» EXTRACTED DATA:

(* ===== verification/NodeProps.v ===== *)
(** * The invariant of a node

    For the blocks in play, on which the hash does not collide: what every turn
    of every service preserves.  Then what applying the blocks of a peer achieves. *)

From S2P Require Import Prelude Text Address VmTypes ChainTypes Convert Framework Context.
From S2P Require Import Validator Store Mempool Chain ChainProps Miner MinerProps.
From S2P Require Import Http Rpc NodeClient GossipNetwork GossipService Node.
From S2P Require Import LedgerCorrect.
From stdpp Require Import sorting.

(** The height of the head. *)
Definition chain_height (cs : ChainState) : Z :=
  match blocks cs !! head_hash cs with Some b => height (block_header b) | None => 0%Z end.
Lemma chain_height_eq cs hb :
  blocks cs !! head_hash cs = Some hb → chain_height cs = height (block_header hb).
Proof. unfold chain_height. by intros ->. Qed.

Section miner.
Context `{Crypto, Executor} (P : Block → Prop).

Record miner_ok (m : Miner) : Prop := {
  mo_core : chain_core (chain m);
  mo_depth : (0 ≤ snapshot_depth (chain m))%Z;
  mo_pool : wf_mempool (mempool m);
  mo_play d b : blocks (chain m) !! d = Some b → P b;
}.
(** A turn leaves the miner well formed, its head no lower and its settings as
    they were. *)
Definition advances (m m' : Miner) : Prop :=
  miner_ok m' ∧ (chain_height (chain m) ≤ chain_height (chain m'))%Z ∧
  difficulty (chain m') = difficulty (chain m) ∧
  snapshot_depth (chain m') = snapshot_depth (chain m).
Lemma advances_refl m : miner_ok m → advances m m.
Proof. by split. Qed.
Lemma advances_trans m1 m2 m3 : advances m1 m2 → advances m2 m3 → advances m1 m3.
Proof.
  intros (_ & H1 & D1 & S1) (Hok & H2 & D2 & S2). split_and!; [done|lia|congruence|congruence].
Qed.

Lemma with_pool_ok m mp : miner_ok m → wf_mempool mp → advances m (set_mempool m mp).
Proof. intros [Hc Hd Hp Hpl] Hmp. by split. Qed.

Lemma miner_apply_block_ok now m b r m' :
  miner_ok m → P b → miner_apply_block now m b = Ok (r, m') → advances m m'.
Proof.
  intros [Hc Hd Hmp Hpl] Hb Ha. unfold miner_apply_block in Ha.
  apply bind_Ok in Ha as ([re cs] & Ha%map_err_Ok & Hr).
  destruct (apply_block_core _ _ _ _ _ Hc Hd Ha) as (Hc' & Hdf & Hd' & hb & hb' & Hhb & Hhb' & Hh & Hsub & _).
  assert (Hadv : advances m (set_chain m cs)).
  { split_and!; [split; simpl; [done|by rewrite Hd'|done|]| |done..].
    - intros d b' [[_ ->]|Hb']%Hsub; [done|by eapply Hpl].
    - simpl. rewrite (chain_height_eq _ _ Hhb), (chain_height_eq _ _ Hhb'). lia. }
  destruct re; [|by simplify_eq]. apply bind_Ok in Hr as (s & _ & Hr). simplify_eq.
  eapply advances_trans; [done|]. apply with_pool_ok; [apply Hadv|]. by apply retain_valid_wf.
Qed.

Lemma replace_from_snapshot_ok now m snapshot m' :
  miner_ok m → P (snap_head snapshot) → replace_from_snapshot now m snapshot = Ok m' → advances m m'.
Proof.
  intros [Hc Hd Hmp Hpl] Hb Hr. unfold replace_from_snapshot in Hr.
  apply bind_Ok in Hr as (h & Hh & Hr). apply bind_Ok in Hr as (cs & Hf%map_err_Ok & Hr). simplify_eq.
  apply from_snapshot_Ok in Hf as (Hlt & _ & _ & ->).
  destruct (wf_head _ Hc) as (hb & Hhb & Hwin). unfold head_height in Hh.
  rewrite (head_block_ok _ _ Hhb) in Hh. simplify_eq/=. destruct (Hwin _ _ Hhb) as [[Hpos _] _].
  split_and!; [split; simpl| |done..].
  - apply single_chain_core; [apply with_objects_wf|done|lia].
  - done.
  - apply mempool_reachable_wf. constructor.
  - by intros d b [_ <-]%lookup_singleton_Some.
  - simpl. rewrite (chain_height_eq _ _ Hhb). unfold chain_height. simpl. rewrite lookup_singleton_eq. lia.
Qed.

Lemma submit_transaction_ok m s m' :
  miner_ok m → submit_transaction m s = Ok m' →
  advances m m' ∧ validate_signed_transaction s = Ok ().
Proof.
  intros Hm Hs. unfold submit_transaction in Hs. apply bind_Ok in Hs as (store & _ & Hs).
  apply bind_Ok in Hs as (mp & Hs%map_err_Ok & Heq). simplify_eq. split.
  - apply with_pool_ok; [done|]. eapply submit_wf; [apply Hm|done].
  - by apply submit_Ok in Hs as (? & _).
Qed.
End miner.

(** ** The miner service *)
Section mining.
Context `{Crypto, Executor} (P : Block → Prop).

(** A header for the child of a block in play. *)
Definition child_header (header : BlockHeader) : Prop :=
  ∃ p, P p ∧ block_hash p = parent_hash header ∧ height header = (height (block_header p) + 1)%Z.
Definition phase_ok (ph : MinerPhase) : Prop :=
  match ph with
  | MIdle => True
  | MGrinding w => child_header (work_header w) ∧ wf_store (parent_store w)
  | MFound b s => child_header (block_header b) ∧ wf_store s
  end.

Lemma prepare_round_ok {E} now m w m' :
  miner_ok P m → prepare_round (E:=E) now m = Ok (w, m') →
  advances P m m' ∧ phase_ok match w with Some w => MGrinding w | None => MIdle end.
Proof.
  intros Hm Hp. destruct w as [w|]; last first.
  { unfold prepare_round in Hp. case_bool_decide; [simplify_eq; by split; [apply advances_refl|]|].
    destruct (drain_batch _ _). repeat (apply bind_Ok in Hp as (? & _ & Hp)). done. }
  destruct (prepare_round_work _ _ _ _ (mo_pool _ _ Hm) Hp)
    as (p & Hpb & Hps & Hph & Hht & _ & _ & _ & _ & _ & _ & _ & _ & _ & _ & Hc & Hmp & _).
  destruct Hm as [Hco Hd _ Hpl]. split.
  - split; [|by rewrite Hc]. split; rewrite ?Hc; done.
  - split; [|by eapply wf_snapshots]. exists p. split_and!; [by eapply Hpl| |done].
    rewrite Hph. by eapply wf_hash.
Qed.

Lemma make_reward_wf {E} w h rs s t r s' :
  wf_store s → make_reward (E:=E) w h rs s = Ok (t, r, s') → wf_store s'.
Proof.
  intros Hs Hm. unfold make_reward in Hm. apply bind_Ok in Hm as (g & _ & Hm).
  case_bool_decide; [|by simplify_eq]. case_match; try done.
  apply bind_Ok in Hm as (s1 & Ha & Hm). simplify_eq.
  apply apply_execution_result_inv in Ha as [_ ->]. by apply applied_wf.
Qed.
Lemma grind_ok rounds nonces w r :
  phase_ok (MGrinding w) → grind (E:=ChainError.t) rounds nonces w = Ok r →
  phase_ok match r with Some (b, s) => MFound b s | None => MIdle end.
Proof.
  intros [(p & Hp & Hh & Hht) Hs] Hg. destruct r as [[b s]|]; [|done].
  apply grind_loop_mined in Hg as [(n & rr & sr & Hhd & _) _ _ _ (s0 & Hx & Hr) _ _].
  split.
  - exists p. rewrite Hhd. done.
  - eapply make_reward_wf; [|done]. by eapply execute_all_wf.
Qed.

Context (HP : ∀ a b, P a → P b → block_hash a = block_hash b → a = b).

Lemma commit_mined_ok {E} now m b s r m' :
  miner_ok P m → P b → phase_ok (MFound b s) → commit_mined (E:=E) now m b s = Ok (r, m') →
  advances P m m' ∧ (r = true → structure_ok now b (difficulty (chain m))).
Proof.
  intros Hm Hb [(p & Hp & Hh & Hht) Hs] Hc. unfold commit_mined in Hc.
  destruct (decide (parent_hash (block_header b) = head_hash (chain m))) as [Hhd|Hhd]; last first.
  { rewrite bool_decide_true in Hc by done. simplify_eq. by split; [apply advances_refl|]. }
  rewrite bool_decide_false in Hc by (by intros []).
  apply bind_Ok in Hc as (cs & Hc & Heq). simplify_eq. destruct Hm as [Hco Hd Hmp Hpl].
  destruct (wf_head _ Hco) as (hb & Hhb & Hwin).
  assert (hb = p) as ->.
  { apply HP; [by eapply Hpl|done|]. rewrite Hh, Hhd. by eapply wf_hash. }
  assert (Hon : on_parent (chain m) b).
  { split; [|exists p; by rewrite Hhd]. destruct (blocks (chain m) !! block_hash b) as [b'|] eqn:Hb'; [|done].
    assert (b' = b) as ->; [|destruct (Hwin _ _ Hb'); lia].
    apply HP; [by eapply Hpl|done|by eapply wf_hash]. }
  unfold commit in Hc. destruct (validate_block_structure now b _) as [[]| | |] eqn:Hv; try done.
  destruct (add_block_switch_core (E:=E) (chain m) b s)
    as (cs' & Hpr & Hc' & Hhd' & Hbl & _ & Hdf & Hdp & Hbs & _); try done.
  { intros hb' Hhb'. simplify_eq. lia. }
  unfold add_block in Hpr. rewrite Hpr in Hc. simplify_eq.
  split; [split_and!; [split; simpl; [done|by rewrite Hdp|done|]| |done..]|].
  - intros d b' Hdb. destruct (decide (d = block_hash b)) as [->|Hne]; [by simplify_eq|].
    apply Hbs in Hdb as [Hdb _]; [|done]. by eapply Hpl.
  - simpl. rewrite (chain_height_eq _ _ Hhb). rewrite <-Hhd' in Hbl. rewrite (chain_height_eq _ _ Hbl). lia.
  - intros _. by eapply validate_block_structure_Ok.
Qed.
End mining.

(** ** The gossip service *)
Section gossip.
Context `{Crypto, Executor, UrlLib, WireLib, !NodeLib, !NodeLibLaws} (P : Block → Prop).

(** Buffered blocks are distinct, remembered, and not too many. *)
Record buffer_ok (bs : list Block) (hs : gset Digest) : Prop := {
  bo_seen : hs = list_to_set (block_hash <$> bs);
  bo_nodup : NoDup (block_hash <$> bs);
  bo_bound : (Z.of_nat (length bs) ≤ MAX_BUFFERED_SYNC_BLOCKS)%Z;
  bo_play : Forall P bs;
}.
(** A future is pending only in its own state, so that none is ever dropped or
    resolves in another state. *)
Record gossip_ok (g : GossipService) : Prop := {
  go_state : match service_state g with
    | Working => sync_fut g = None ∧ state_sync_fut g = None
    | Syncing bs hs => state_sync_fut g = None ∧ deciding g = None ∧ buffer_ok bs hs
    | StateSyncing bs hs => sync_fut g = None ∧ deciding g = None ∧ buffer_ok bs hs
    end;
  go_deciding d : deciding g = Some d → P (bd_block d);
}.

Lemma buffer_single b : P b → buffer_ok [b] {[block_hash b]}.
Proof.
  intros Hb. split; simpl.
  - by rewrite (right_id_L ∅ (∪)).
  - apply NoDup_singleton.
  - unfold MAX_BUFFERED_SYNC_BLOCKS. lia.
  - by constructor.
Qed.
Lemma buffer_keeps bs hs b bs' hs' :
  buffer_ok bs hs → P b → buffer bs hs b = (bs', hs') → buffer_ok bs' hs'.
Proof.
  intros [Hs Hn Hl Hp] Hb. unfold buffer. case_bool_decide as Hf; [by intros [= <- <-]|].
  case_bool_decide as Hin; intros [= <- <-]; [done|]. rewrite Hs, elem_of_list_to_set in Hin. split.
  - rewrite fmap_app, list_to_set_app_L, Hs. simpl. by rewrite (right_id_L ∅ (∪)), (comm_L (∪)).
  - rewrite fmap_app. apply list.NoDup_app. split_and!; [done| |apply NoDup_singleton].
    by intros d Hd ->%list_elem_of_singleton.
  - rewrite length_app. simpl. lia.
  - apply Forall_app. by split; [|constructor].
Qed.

» EXERCISE AIM: Of the lines above, extract only those from the line with "intros Hb. split; simpl." to the line with "- rewrite fmap_app.", both included, exactly as written.

» YOUR SOLUTION:
  intros Hb. split; simpl.
  - by rewrite (right_id_L ∅ (∪)).
  - apply NoDup_singleton.
  - unfold MAX_BUFFERED_SYNC_BLOCKS. lia.
  - by constructor.
Qed.
Lemma buffer_keeps bs hs b bs' hs' :
  buffer_ok bs hs → P b → buffer bs hs b = (bs', hs') → buffer_ok bs' hs'.
Proof.
  intros [Hs Hn Hl Hp] Hb. unfold buffer. case_bool_decide as Hf; [by intros [= <- <-]|].
  case_bool_decide as Hin; intros [= <- <-]; [done|]. rewrite Hs, elem_of_list_to_set in Hin. split.
  - rewrite fmap_app, list_to_set_app_L, Hs. simpl. by rewrite (right_id_L ∅ (∪)), (comm_L (∪)).
  - rewrite fmap_app. apply list.NoDup_app. split_and!; [done| |apply NoDup_singleton].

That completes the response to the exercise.